[[ Exercise data, beginning ]]

(** * clclite: scrollback buffer, line editor and ANSI renderer

    A shallow embedding of the core of [src/clclite.c] and the properties
    of its scrollback buffer, edit buffer, escape-sequence state machine
    and blocking send loop.

    Conventions.
    - A C [char] is a [Z] (on the target, a signed byte); a [char] array is
      a [list Z] of the array's size; [buffer[y][x]] is list lookup and
      [buffer[y][x] = c] is list update.  An update outside the array is
      undefined behaviour in C; the model leaves the array unchanged there
      and the theorems say when indices are in range.
    - [int] variables are [Z]; [size_t] variables are [Z] reduced modulo
      [2^64] after each arithmetic step.
    - Calls into curses are recorded in a log of calls. *)

From Stdlib Require Import ZArith Lia.
From stdpp Require Import base list numbers.

Local Open Scope Z_scope.

(** ** C strings in [char] arrays *)

Module CString.

(** [strlen]: the index of the first NUL.  If the array holds no NUL the
    scan stops at the end of the list. *)
Fixpoint strlen (s : list Z) : nat :=
  match s with
  | [] => 0%nat
  | c :: s' => if c =? 0 then 0%nat else S (strlen s')
  end.

(** The characters of the string held in [s], terminator excluded. *)
Definition cstr (s : list Z) : list Z := take (strlen s) s.

(** [strcpy(dst, src)]: the characters of [src] and the terminator are
    written over the beginning of [dst]; what lies behind stays. *)
Definition strcpy (dst src : list Z) : list Z :=
  let s := cstr src ++ [0] in s ++ drop (length s) dst.

(** A string literal as it lies in memory. *)
Definition literal (l : list Z) : list Z := l ++ [0].

End CString.
Import CString.

(** ** Screen buffer ([sbuffer], [last]) *)

Definition MAXLINES : Z := 100.
Definition MAX_LINE_LENGTH : Z := 1001.

Abbreviation buffer_t := (list (list Z)).

(** [buffer[y]] as an rvalue. *)
Definition row (buffer : buffer_t) (y : Z) : list Z :=
  if y <? 0 then [] else buffer !!! Z.to_nat y.

(** [buffer[y][x] = c]. *)
Definition set_char (buffer : buffer_t) (y x : Z) (c : Z) : buffer_t :=
  if (y <? 0) || (x <? 0) then buffer
  else alter (fun r => <[Z.to_nat x := c]> r) (Z.to_nat y) buffer.

(** [strcpy(buffer[y], src)]. *)
Definition strcpy_row (buffer : buffer_t) (y : Z) (src : list Z) : buffer_t :=
  if y <? 0 then buffer
  else alter (fun r => strcpy r src) (Z.to_nat y) buffer.

(** The static array before [main] runs: all bytes zero. *)
Definition sbuffer0 : buffer_t :=
  replicate (Z.to_nat MAXLINES) (replicate (Z.to_nat MAX_LINE_LENGTH) 0).

(** [for(y=0; y<MAXLINES; y++) buffer[y][0]='\0';] *)
Fixpoint init_loop (n : nat) (y : Z) (buffer : buffer_t) : buffer_t :=
  match n with
  | O => buffer
  | S n' => init_loop n' (y + 1) (set_char buffer y 0 0)
  end.

Definition init_buffer (buffer : buffer_t) : buffer_t :=
  init_loop (Z.to_nat MAXLINES) 0 buffer.

(** [for(y=1; y<MAXLINES; y++) strcpy(buffer[y-1],buffer[y]);] *)
Fixpoint scroll_loop (n : nat) (y : Z) (buffer : buffer_t) : buffer_t :=
  match n with
  | O => buffer
  | S n' => scroll_loop n' (y + 1) (strcpy_row buffer (y - 1) (row buffer y))
  end.

Definition scroll_buffer (buffer : buffer_t) : buffer_t :=
  let buffer := scroll_loop (Z.to_nat (MAXLINES - 1)) 1 buffer in
  (* the loop leaves y = MAXLINES *)
  set_char buffer (MAXLINES - 1) 0 0.

(** [add_line_buffer].  The caller's [line] is cut in place when it is too
    long; the function returns the new [lastline], the model returns the
    buffer with it. *)
Definition add_line_buffer (buffer : buffer_t) (line : list Z) (lastline : Z)
  : buffer_t * Z :=
  let '(buffer, lastline) :=
    if lastline =? MAXLINES then (scroll_buffer buffer, lastline - 1)
    else (buffer, lastline) in
  let line :=
    if MAX_LINE_LENGTH - 2 <? Z.of_nat (strlen line)
    then <[Z.to_nat (MAX_LINE_LENGTH - 2) := 0]> line
    else line in
  let buffer := strcpy_row buffer lastline line in
  (buffer, lastline + 1).

(** [add_char_buffer]. *)
Definition add_char_buffer (buffer : buffer_t) (c : Z) (lastline : Z)
  : buffer_t * Z :=
  let '(buffer, lastline) :=
    if lastline =? MAXLINES then (scroll_buffer buffer, lastline - 1)
    else (buffer, lastline) in
  let x := Z.of_nat (strlen (row buffer lastline)) in
  let x := if MAX_LINE_LENGTH - 2 <? x then MAX_LINE_LENGTH - 2 else x in
  let buffer := set_char buffer lastline x c in
  let buffer := set_char buffer lastline (x + 1) 0 in
  let lastline := if c =? 10 then lastline + 1 else lastline in
  (buffer, lastline).

(** Well-formed rows and buffers: every row has the declared size and
    holds a terminated string. *)
Definition wf_row (r : list Z) : Prop :=
  length r = Z.to_nat MAX_LINE_LENGTH /\ (strlen r < length r)%nat.

Definition wf_buffer (buffer : buffer_t) : Prop :=
  length buffer = Z.to_nat MAXLINES /\ Forall wf_row buffer.

(** The lines of the buffer as strings. *)
Definition lines (buffer : buffer_t) : list (list Z) := cstr <$> buffer.

(** Operations on the scrollback, as the renderer drives them. *)
Inductive sb_op : Type :=
| AppendChar (c : Z)
| AppendLine (line : list Z).

Definition sb_step (st : buffer_t * Z) (op : sb_op) : buffer_t * Z :=
  match op with
  | AppendChar c => add_char_buffer st.1 c st.2
  | AppendLine line => add_line_buffer st.1 line st.2
  end.

Definition sb_run (ops : list sb_op) (st : buffer_t * Z) : buffer_t * Z :=
  fold_left sb_step ops st.

(** The scrollback at session start: [init_buffer(sbuffer)], [last = 0]. *)
Definition sb_init : buffer_t * Z := (init_buffer sbuffer0, 0).

(** ** Virtual terminal *)

Inductive term_state_t : Type := TERM_ASCII | TERM_ESC | TERM_ESCRUN.

Definition TERM_MAX_ESC : Z := 16.
Definition TERM_COLOR_DEFAULT : Z := 9.
Definition TERM_FLAG_ECHO : Z := Z.shiftl 1 0.
Definition TERM_FLAG_NAWS : Z := Z.shiftl 1 2.
Definition TERM_FLAGS_DEFAULT : Z := TERM_FLAG_ECHO.

Record TERMINAL : Type := mkTERMINAL {
  state : term_state_t;
  esc_buf : list Z;
  esc_cnt : Z;
  flags : Z;
  color : Z
}.

Definition set_state (s : term_state_t) (t : TERMINAL) : TERMINAL :=
  mkTERMINAL s (esc_buf t) (esc_cnt t) (flags t) (color t).
Definition set_esc_buf (b : list Z) (t : TERMINAL) : TERMINAL :=
  mkTERMINAL (state t) b (esc_cnt t) (flags t) (color t).
Definition set_esc_cnt (n : Z) (t : TERMINAL) : TERMINAL :=
  mkTERMINAL (state t) (esc_buf t) n (flags t) (color t).
Definition set_color (c : Z) (t : TERMINAL) : TERMINAL :=
  mkTERMINAL (state t) (esc_buf t) (esc_cnt t) (flags t) c.

(** [main]: [memset(&terminal, 0, ...)], then the three defaults. *)
Definition terminal0 : TERMINAL :=
  mkTERMINAL TERM_ASCII (replicate (Z.to_nat TERM_MAX_ESC) 0) 0
             TERM_FLAGS_DEFAULT TERM_COLOR_DEFAULT.

(** Calls into curses, in the order they are made. *)
Inductive curses_call : Type :=
| Wclear_main
| Waddch (c : Z)
| Wattron (pair : Z)
| Beep.

Abbreviation log := (list curses_call).

(** 32-bit [int] and 64-bit [size_t] arithmetic. *)
Definition int_wrap (z : Z) : Z := (z + 2 ^ 31) mod 2 ^ 32 - 2 ^ 31.
Definition SIZE_MAX : Z := 2 ^ 64 - 1.
Definition size_wrap (z : Z) : Z := z mod 2 ^ 64.

(** [esc_buf[i]] as an rvalue and as an lvalue. *)
Definition esc_get (t : TERMINAL) (i : Z) : Z :=
  if i <? 0 then 0 else default 0 (esc_buf t !! Z.to_nat i).
Definition esc_put (t : TERMINAL) (i v : Z) : TERMINAL :=
  if i <? 0 then t else set_esc_buf (<[Z.to_nat i := v]> (esc_buf t)) t.

(** The body of the loop of [on_term_esc] at index [i]. *)
Definition on_term_esc_body (i : Z) (tw : TERMINAL * log) : TERMINAL * log :=
  let '(t, w) := tw in
  if esc_get t i =? 0 then
    let t := set_color TERM_COLOR_DEFAULT t in
    (t, w ++ [Wattron (color t)])
  else if (31 <=? esc_get t i) && (esc_get t i <=? 37) then
    let t := set_color (esc_get t i - 30) t in
    (t, w ++ [Wattron (color t)])
  else (t, w).

(** [for (i = 0; i < terminal.esc_cnt; ++i)] *)
Fixpoint on_term_esc_loop (n : nat) (i : Z) (tw : TERMINAL * log)
  : TERMINAL * log :=
  match n with
  | O => tw
  | S n' => on_term_esc_loop n' (i + 1) (on_term_esc_body i tw)
  end.

Definition on_term_esc (cmd : Z) (tw : TERMINAL * log) : TERMINAL * log :=
  if cmd =? 109 (* 'm' *)
  then on_term_esc_loop (Z.to_nat (esc_cnt tw.1)) 0 tw
  else tw.

Definition isdigit (c : Z) : bool := (48 <=? c) && (c <=? 57).

(** Conversion of a [char] to the [chtype] (32 bits, unsigned) that
    [waddch] takes: a negative [char] arrives sign-extended. *)
Definition chtype_of_char (c : Z) : Z := c mod 2 ^ 32.

(** One turn of the loop of [send_text_ansi] on the byte [c]. *)
Definition send_text_ansi_step (tw : TERMINAL * log) (c : Z) : TERMINAL * log :=
  let '(t, w) := tw in
  match state t with
  | TERM_ASCII =>
      if c =? 27 then (set_state TERM_ESC t, w)
      else if negb (c =? 13) then (t, w ++ [Waddch (chtype_of_char c)])
      else (t, w)
  | TERM_ESC =>
      if c =? 91 (* '[' *) then
        let t := set_state TERM_ESCRUN t in
        let t := set_esc_cnt 0 t in
        (esc_put t 0 0, w)
      else (set_state TERM_ASCII t, w)
  | TERM_ESCRUN =>
      if isdigit c then
        let t := if esc_cnt t =? 0 then set_esc_cnt 1 t else t in
        let t := esc_put t (esc_cnt t - 1)
                   (int_wrap (esc_get t (esc_cnt t - 1) * 10)) in
        let t := esc_put t (esc_cnt t - 1)
                   (int_wrap (esc_get t (esc_cnt t - 1) + (c - 48))) in
        (t, w)
      else if c =? 59 (* ';' *) then
        if esc_cnt t <? TERM_MAX_ESC then
          let t := set_esc_cnt (size_wrap (esc_cnt t + 1)) t in
          (esc_put t (esc_cnt t - 1) 0, w)
        else (t, w)
      else
        let '(t, w) := on_term_esc c (t, w) in
        (set_state TERM_ASCII t, w)
  end.

(** [send_text_ansi(text, len)] with [text] the [len] bytes. *)
Definition send_text_ansi (text : list Z) (tw : TERMINAL * log) : TERMINAL * log :=
  fold_left send_text_ansi_step text tw.

(** The session's display-independent state: scrollback and its cursor. *)
Definition on_text_plain (text : list Z) (st : buffer_t * Z) : buffer_t * Z :=
  fold_left (fun st c => add_char_buffer st.1 c st.2) text st.

(** [on_text_ansi]: a bell is played and skipped, every other byte goes to
    the scrollback. *)
Definition on_text_ansi_step (sw : (buffer_t * Z) * log) (c : Z)
  : (buffer_t * Z) * log :=
  let '(st, w) := sw in
  if c =? 7 then (st, w ++ [Beep])
  else (add_char_buffer st.1 c st.2, w).

Definition on_text_ansi (text : list Z) (sw : (buffer_t * Z) * log)
  : (buffer_t * Z) * log :=
  fold_left on_text_ansi_step text sw.

(** [print_buffer].  Reading [buffer[y]] outside the array is a fault,
    [None].  The result carries the return value, the terminal, the curses
    log and [updowntoggle]. *)
Fixpoint print_loop (n : nat) (y : Z) (buffer : buffer_t) (tw : TERMINAL * log)
  : option (TERMINAL * log) :=
  match n with
  | O => Some tw
  | S n' =>
      match (if y <? 0 then None else buffer !! Z.to_nat y) with
      | None => None
      | Some r => print_loop n' (y + 1) buffer (send_text_ansi (cstr r) tw)
      end
  end.

(** The indices [y] at which the loop of [print_buffer] reads [buffer[y]]. *)
Definition print_buffer_reads (startline endline : Z) : list Z :=
  let startline := if startline <? 0 then 0 else startline in
  if startline >? endline then []
  else
    let endline := if endline >? MAXLINES then MAXLINES else endline in
    map (fun k => startline + Z.of_nat k)
        (seq 0 (Z.to_nat (endline - startline + 1))).

Definition print_buffer (buffer : buffer_t) (startline endline : Z)
    (tw : TERMINAL * log) (updowntoggle : Z)
  : option (Z * (TERMINAL * log) * Z) :=
  let tw := (tw.1, tw.2 ++ [Wclear_main]) in
  let startline := if startline <? 0 then 0 else startline in
  if startline >? endline then Some (1, tw, updowntoggle)
  else
    let endline := if endline >? MAXLINES then MAXLINES else endline in
    match print_loop (Z.to_nat (endline - startline + 1)) startline buffer tw with
    | None => None
    | Some tw => Some (0, tw, 0)
    end.

(** ** Edit buffer *)

Definition EDITBUF_MAX : Z := 1001.

Record EDITBUF : Type := mkEDITBUF {
  buf : list Z;
  size : Z;
  pos : Z;
  start : Z
}.

(** [main]: [memset(&editbuf, 0, sizeof(struct EDITBUF))]. *)
Definition editbuf0 : EDITBUF :=
  mkEDITBUF (replicate (Z.to_nat EDITBUF_MAX) 0) 0 0 0.
(* ===== verification/Prelude.v ===== *)
(** * fpvd ground station: a verification library

    ** The program

    fpvd is the ground-station daemon of a digital FPV link.  It receives the
    drone's video over wifi-broadcast, watches the link quality and tells the
    drone which modulation (MCS rung) to use; it also carries an IP tunnel and
    a MAVLink stream over the same link, supervises the processes that do the
    radio work, and serves its configuration over HTTP.

    The parts, under gs/fpvdgs/, and how they interact:
    - dynlink/: the closed loop.  The video receiver's tap (tap_wire,
      tap_client) and the stats feed (stats_client) drive the aggregator
      (signals); the policy (policy, with learned_prior and the probe feed)
      turns its signals into decisions (decision), which leave as sequenced
      packets (wire) and flight-log lines (flightlog).  controller is the
      event loop's glue; config_build makes its objects from the config.
    - wfb/: the radio side.  engine builds the data plane out of graph (the
      command lines), cluster (ports, scripts and sessions of remote nodes)
      and children (one supervised process each).  lineproto parses the
      telemetry lines of the wfb processes, aggregator merges them per antenna,
      statsd serves them over TCP, txsel picks the transmit card, tunnel and
      mavproxy carry packets with agg_queue batching, cards resolves the
      configured wifi cards; cli is the terminal viewer of the feed.
    - schema, config and config_defaults validate, load and store the
      configuration; connection_monitor decides whether the drone is there and
      publishes the edges on events; radio tunes the cards, beamforming and
      beamforming_armer keep the driver's beamformee in line with the
      configuration, pixelpilot and runner_supervisor run the display.
    - api and supervisor put it together: requests change the pending
      configuration, an apply validates it, drives the engine and the services
      to it and commits it.

    ** The library

    Code is translated to functions: state is passed explicitly, exceptions
    are the [Err] of [res] (with the Python exception class), effects (packets,
    callbacks, file writes, log lines, published events, processes spawned and
    reaped) are returned in order, and what the environment answers (clock,
    files, sockets, processes, HTTP) is an argument.  Coroutines and threads
    are machines: their state holds where each is suspended, and a run is a
    list of events, one per atomic stretch of code.  Python floats are an
    interface, [PyFloat], in which the models are generic; [FloatModels]
    implements it by IEEE binary64 and by exact rationals.  Statements that
    rounding would falsify (convexity, bounds of averages, back-off, windows of
    time) are made over rationals or over any instance with an order
    ([PyFloatOrder]); the ranges of configuration values over binary64, for
    finite numbers; the others for every instance.

    Support: this file (records, results, the float interface, deques),
    [PyStr] (Python's string operations), [FloatModels], [Json] (parsed
    documents and dicts), [JsonText] and [JsonPrefix] (the text of JSON, read
    back and cut short), [Url] (URLs and query strings, and the endpoint parser
    of dynlink/stats_client.py), [Bytes] (struct fields, CRC-32), [Sha1].

    The closed loop:
    - [LearnedPrior]: dynlink/learned_prior.py, [KneeModel] and [LearnedPrior]
      with load and flush.
    - [Probe]: probe/parser.py and probe/feed.py.
    - [StatsClient]: dynlink/stats_client.py, [parse_record] and its parts.
    - [Capture]: the capture of the tap to a file and its replay
      (dynlink/tap_client.py), and the replay of a captured feed.
    - [TapWire]: dynlink/tap_wire.py [decode]; tap_client.py
      [datagram_received].
    - [Signals]: dynlink/signals.py, every consumer of [SignalAggregator].
    - [Decision], [Policy]: dynlink/decision.py and policy.py, the selector's
      [select] split at its branches, the policy's [tick], [loss_event] and
      resets.  [PolicyFacts] and [PolicyGates] prove about them.
    - [Wire]: dynlink/wire.py, with the drone's decoder and duplicate filter
      (drone/src/dynlink) as the other end.
    - [Controller]: the handlers of dynlink/controller.py; [LoopThread]: its
      thread with start, stop and set_config, which idr_relay.py and
      connection_monitor.py share; [Handoff]: how a connection's calibration
      crosses from the bus to the loop, and the loop over the stats client;
      [CtlSetup]: what its thread builds from the snapshot, and its status.
    - [FlightLog]: dynlink/flightlog.py.

    The radio side:
    - [AggQueue], [Tunnel], [Mavlink], [LineProto], [TxSel], [StatsHub],
      [Cards]: the wfb/ modules of these names (mavproxy, aggregator).
    - [Statsd], [FeedText], [StatsFeed], [Cli]: wfb/statsd.py and the text it
      writes; the subscriptions of
      wfb/aggregator.py and the stats source of wfb/engine.py that rebinds to
      each new hub; wfb/cli.py.
    - [HubCallbacks]: the callbacks registered with the hub; [Pump]: the
      readers of a child's output, up to the listeners of the hub;
      [Keepalive]: the tunnel's keepalive timer; [CliMain]: the viewer from its
      command line to its output.
    - [ServiceLife]: start and stop of the tunnel and of the MAVLink service,
      the retries of the tun device, the sockets of dynlink/return_link.py and
      idr_relay.py.
    - [Reap]: the killing of stale wfb processes, of wfb/engine.py.
    - [Cluster], [Graph]: wfb/cluster.py's plan and scripts, wfb/graph.py.
    - [CrashBudget]: the restart budget shared by the two supervisors.
    - [Children], [NodeSession]: [WfbChild] of wfb/children.py and
      [NodeSession] of wfb/cluster.py, as machines on the engine's loop.
    - [Engine]: wfb/engine.py, [_setup], [_teardown], the thread-safe surface
      and the wiring of the transmit sockets; [EngineThread]: its thread and
      the waits of its callers.

    Configuration and services:
    - [Schema], [Config], [ConfigBuild]: schema.py, config.py with
      config_defaults.py, dynlink/config_build.py.
    - [Events], [ConnMonitor], [MonitorLoop]: events.py, connection_monitor.py
      (the evaluation, and the loop in which it awaits the drone);
      [MonitorCalls]: its thread and its calls of the drone.
    - [RunnerSupervisor], [Pixelpilot], [Radio]: the modules of these names.
    - [Beamforming]: beamforming.py, beamforming_armer.py, and the calls of
      drone_client.py they make; [Armer]: the armer's thread;
      [DroneClient]: drone_client.py's exchange.
    - [Status]: status.py, node_radio.py and the status functions of
      supervisor.py.
    - [Api]: api.py, and of supervisor.py the construction, start and shutdown
      of the application.  [ApiFacts] proves the transaction and the
      coherence of the daemon, [ApiScenarios] runs it on a bench.
    - [HttpServer]: the handler of api.py between the HTTP library and the API;
      [AppMain]: the application and [main] of supervisor.py, with the signals
      that interrupt them; [Boot]: which configurations boot; [Wiring]: small
      closures of supervisor.py and wfb/engine.py.

    Offline tools (gs/tools): [SimChannel] (simulate_channel.py and
    replay_flightlog.py), [Analyze] (flightlog_analyze.py).  [OsdGlyphs]: the
    check of the drone's glyph table, drone/tools/osd_glyphs_verify.py.

    [Witnesses], [SystemWitnesses], [ServiceWitnesses], [FeedWitnesses],
    [ToolWitnesses] and [BootWitnesses] apply the theorems to concrete runs.

    ** What the theorems show

    - The rung stays in range, ticks and losses move it one step at a time,
      demotes of a session are spaced, promotes pass their gates, sustained
      loss reaches the floor, and the policy raises at most the exception of
      [int] on a flap back-off that is not finite ([PolicyFacts],
      [PolicyGates]).
    - A drone that gets the controller's packets in order applies them all;
      of two packets, a repeated or overtaken one is dropped; a packet
      round-trips and one with one or two bits flipped is rejected
      ([Controller], [Wire]).
    - The tap decoder inverts the documented layout and accepts nothing else;
      the rolling window is a function of the history of records; smoothed
      signals stay within what was measured ([TapWire], [Signals]).
    - Batches and frames lose and invent nothing ([AggQueue], [Tunnel],
      [Mavlink]); the parsers' callbacks agree with their lines ([LineProto]);
      the window pass is sound and the selection settles ([StatsHub], [TxSel]).
    - A capture of the tap, cut anywhere, replays a prefix of its records
      through the text of the file ([Capture], on [JsonText] and
      [JsonPrefix]).
    - The stats feed, through its text and a replay, says what the hub says in
      process ([FeedText]), connected
      clients miss nothing, a full queue loses only its oldest, and every
      source finds the next hub ([Statsd], [StatsFeed]); the viewer's windows
      partition the feed ([Cli]).
    - An owner has one loop thread and its calls return; a running controller
      was built from its last snapshot and is bound to the adapter the
      connected drone reports ([LoopThread], [Handoff]).
    - The opening of the tun device is bounded and leaks nothing; what a service
      started it stops ([ServiceLife]); only wfb processes are reaped
      ([Reap]); a report of iw is read back ([Status]).
    - Ports of distributors, injectors, forwarders and aggregators meet, on
      every node, if no card names 127.0.0.1 as its host ([Graph]).
    - Supervision: no process is lost or left behind, the restart budget is the
      sliding window of the crash history, a watch that ends has reported its
      fault, a node session is never given up ([RunnerSupervisor], [Children],
      [NodeSession]).
    - The engine's set-up is all or nothing and its uplink follows respawned
      transmitters while sockets connect ([Engine]); its thread, interleaved with its callers, does
      what the one-step operations do ([EngineThread]).
    - Over IEEE doubles, validated configurations whose knobs are finite
      numbers build ([Schema], [ConfigBuild]), set the controller up, whose
      packets the drone applies ([CtlSetup]), and boot the whole daemon
      ([Boot]); committed ones load back, stale keys are dropped ([Config]).
    - The process exits with everything stopped, unless a signal comes at the
      wrong moment ([AppMain]); an HTTP exchange carries request and answer
      unchanged ([HttpServer]); an endpoint is read exactly when it is a host
      and a port ([Url]).
    - What a child prints reaches the listeners of the hub, in order ([Pump]);
      who follows the antenna is told every change ([HubCallbacks]); the uplink
      is never silent for two keepalive periods ([Keepalive]); the viewer's raw
      mode shows the server's records ([CliMain]).
    - A disconnect is confirmed, silence disconnects, edges alternate
      ([ConnMonitor]), also in the loop, where records arrive in the middle of
      an evaluation ([MonitorLoop]); what the monitor hears is what the drone
      answered ([MonitorCalls]).
    - A flight's summary counts what the policy logged ([Analyze]); the fitted
      channel is the piecewise linear one, rises with the rung, and the
      simulation accounts for every tick ([SimChannel]); the glyph check passes
      exactly when every glyph has its name ([OsdGlyphs]).
    - An apply is a transaction, which takes along what is patched while it
      runs; over any clean sequence of requests the engine and the services
      follow the effective configuration, the drone's address apart, and over
      any sequence, one after the other, it validates ([ApiFacts]).
    Lemmas that are evaluations of one run ([ApiScenarios] and the last lemmas
    of several files) show where the code departs from what it means to do.

    ** Bounds and fuel

    [unpack_go] and the framer's [scan] take the length of their buffer as
    fuel: every turn consumes at least one byte, and the framing theorems are
    proved of these definitions, so the fuel suffices.  The decimal printer of
    [PyStr] is fuelled by the number itself ([str_nat_fuel]).  Sequence
    numbers, CRCs, hash words and struct fields are kept at their width: 32-bit
    wrap-around in [Wire] and [Sha1], range errors of [struct.pack] as
    [Err StructError], two's complement in [Bytes.to_signed].
    [sequence_dedup] holds for runs of fewer than 2^31 packets, the window of
    the drone's serial-number comparison.  The readiness loop of
    [RunnerSupervisor] runs over the list of its polls; [wait_ready_returns]
    gives the number of polls after which it has returned, and
    [tun_open_bounded] the number of attempts at the tun device.  The scanner of
    [JsonText] is fuelled by the length of the text, which bounds the size of
    every value it can print ([dumps_len]).

    ** Not modelled

    The sockets themselves, the HTTP library and the TCP exchange of the drone
    client; the argument parsers of the mains (their results are arguments),
    the set-up of logging, and the printing of the offline tools (their totals
    are kept as floats, and only the text would tell an integer apart) and the
    drawing of their plots; the text of floats ([repr] and the formats are
    hypotheses of [JsonText] and [Analyze]), the check of an IPv6 address in a
    URL (an argument of [Url]) and strings with code points from 256 on;
    signals inside a step of [App.start] or [App.shutdown] ([AppMain] looks
    between the steps); what a wait of the engine's callers leaves behind when
    it times out ([EngineThread] has the step, not a theorem); requests that
    overlap an apply other than by patching the store (the server has a thread
    per connection and the API no lock); config files of
    the image and everything outside gs except the drone's packet reader and
    its glyph check. *)
From Stdlib Require Import ZArith Lia Bool.
From stdpp Require Import base list gmap strings numbers.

[[ Exercise data, end ]]

__Task instructions__: Everything starting at the line containing "- [HttpServer]: the" and ending at the line containing "the rolling window" in the records above should be repeated exactly, and only that.

__Answer to the exercise__:
    - [HttpServer]: the handler of api.py between the HTTP library and the API;
      [AppMain]: the application and [main] of supervisor.py, with the signals
      that interrupt them; [Boot]: which configurations boot; [Wiring]: small
      closures of supervisor.py and wfb/engine.py.

    Offline tools (gs/tools): [SimChannel] (simulate_channel.py and
    replay_flightlog.py), [Analyze] (flightlog_analyze.py).  [OsdGlyphs]: the
    check of the drone's glyph table, drone/tools/osd_glyphs_verify.py.

    [Witnesses], [SystemWitnesses], [ServiceWitnesses], [FeedWitnesses],
    [ToolWitnesses] and [BootWitnesses] apply the theorems to concrete runs.

    ** What the theorems show

    - The rung stays in range, ticks and losses move it one step at a time,
      demotes of a session are spaced, promotes pass their gates, sustained
      loss reaches the floor, and the policy raises at most the exception of
      [int] on a flap back-off that is not finite ([PolicyFacts],
      [PolicyGates]).
    - A drone that gets the controller's packets in order applies them all;
      of two packets, a repeated or overtaken one is dropped; a packet
      round-trips and one with one or two bits flipped is rejected
      ([Controller], [Wire]).
    - The tap decoder inverts the documented layout and accepts nothing else;
      the rolling window is a function of the history of records; smoothed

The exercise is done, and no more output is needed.